- [Aim of the task] Of the entries below, restate word for word only the section that runs from the line with "(** [ToolExecutionState] *)" to the line with "mkExec (exec_id e)", counting both ends.

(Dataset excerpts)
____________________

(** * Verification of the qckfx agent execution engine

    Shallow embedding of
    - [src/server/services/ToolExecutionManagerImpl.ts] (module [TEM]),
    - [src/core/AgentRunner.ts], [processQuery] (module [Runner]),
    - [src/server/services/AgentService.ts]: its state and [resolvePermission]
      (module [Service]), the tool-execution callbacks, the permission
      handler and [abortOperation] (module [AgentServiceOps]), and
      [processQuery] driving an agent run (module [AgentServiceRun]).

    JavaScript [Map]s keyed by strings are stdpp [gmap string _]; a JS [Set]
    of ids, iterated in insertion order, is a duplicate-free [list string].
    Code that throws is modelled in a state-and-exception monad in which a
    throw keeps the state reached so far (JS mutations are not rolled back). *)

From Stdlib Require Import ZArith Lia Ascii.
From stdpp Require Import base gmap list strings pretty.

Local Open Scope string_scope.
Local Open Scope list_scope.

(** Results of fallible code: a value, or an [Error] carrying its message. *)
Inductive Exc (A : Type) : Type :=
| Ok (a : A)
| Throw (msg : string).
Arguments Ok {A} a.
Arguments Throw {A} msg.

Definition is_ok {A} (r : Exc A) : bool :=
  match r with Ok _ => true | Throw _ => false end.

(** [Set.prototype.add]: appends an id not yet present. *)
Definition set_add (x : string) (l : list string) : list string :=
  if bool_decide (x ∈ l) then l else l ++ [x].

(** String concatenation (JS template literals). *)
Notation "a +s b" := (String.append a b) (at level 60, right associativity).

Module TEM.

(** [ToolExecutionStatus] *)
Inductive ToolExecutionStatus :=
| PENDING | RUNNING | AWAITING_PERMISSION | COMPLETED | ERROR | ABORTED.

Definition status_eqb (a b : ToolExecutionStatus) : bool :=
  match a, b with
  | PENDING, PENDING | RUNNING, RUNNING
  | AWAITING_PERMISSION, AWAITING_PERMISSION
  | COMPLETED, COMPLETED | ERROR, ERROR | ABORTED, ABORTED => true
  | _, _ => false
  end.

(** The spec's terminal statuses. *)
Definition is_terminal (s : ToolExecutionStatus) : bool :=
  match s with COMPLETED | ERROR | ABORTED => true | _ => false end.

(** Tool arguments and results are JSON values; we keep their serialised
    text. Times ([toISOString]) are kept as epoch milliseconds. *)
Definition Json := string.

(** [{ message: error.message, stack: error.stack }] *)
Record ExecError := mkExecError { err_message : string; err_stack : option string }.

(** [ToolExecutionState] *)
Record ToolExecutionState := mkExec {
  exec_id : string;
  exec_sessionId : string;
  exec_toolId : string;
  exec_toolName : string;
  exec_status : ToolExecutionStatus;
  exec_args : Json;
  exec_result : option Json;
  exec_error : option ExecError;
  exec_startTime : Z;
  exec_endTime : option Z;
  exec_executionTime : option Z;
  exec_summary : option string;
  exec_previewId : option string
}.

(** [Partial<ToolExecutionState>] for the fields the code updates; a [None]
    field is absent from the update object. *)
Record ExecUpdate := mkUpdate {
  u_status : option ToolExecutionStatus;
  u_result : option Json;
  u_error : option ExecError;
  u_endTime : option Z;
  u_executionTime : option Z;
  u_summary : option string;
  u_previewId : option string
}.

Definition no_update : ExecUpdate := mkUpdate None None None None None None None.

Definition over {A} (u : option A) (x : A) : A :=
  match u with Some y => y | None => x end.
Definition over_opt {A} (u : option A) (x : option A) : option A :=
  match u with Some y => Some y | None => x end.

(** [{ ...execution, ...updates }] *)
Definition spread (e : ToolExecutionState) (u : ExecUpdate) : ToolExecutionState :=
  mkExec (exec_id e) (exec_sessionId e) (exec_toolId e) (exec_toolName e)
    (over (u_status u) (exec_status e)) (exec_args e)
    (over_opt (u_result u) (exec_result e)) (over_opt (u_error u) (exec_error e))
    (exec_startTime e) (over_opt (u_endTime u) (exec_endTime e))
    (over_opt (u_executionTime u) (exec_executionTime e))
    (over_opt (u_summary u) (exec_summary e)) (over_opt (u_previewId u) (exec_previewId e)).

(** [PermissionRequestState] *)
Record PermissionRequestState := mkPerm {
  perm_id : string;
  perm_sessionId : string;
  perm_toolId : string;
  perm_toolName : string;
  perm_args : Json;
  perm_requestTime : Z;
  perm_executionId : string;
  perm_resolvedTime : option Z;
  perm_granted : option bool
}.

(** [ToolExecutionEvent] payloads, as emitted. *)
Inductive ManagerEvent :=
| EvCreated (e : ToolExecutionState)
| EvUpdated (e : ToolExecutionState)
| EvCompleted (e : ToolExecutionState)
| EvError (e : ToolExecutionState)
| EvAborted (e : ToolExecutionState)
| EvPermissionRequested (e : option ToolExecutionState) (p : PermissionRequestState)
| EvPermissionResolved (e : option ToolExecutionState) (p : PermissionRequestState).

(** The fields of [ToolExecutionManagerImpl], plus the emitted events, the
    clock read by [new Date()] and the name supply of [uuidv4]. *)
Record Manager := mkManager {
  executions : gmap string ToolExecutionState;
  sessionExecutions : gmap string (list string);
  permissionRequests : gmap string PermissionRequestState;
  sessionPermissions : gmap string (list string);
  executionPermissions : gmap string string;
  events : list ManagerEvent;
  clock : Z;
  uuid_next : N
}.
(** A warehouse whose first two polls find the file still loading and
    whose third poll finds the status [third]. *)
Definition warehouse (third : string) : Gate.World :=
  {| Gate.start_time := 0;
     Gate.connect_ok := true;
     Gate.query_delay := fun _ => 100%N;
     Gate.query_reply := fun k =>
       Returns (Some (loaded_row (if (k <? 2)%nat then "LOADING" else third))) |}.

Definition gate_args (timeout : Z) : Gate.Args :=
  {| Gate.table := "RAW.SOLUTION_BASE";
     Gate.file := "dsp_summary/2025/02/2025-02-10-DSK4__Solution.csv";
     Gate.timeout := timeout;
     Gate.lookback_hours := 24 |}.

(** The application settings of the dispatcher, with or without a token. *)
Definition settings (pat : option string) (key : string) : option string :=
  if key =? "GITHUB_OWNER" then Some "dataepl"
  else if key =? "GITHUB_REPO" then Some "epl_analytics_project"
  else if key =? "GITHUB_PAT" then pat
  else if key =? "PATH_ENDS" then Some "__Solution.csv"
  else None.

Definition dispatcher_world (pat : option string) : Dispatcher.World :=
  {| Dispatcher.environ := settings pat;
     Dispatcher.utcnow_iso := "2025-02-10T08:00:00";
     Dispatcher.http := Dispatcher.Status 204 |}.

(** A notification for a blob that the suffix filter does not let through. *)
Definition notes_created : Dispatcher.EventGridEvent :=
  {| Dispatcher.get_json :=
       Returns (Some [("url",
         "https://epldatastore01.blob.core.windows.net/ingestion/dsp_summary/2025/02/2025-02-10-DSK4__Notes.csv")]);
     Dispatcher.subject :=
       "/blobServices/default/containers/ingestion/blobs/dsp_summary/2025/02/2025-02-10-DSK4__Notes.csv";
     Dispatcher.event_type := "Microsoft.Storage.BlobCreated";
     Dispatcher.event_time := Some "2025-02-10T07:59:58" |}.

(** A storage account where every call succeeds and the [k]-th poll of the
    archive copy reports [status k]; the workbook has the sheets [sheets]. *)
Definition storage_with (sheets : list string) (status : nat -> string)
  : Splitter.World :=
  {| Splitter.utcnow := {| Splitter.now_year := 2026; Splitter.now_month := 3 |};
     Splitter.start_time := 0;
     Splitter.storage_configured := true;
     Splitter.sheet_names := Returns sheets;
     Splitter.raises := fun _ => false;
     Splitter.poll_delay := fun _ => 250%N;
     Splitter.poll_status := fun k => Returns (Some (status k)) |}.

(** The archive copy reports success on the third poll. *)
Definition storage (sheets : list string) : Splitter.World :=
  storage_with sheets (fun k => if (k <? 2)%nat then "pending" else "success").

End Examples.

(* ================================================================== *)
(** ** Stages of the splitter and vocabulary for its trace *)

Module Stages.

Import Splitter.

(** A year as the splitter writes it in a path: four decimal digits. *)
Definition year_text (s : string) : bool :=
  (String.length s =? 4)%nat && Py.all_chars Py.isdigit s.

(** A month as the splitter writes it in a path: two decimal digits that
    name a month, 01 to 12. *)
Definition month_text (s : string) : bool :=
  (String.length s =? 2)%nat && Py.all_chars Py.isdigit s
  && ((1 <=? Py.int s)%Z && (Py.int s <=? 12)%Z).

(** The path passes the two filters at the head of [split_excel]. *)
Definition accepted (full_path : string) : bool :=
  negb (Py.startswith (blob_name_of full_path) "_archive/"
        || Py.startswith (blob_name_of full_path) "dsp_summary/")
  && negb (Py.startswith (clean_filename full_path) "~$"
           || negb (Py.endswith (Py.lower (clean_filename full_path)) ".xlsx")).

____________________

- [Reply]
(** [ToolExecutionState] *)
Record ToolExecutionState := mkExec {
  exec_id : string;
  exec_sessionId : string;
  exec_toolId : string;
  exec_toolName : string;
  exec_status : ToolExecutionStatus;
  exec_args : Json;
  exec_result : option Json;
  exec_error : option ExecError;
  exec_startTime : Z;
  exec_endTime : option Z;
  exec_executionTime : option Z;
  exec_summary : option string;
  exec_previewId : option string
}.

(** [Partial<ToolExecutionState>] for the fields the code updates; a [None]
    field is absent from the update object. *)
Record ExecUpdate := mkUpdate {
  u_status : option ToolExecutionStatus;
  u_result : option Json;
  u_error : option ExecError;
  u_endTime : option Z;
  u_executionTime : option Z;
  u_summary : option string;
  u_previewId : option string
}.

Definition no_update : ExecUpdate := mkUpdate None None None None None None None.

Definition over {A} (u : option A) (x : A) : A :=
  match u with Some y => y | None => x end.
Definition over_opt {A} (u : option A) (x : option A) : option A :=
  match u with Some y => Some y | None => x end.

(** [{ ...execution, ...updates }] *)
Definition spread (e : ToolExecutionState) (u : ExecUpdate) : ToolExecutionState :=
  mkExec (exec_id e) (exec_sessionId e) (exec_toolId e) (exec_toolName e)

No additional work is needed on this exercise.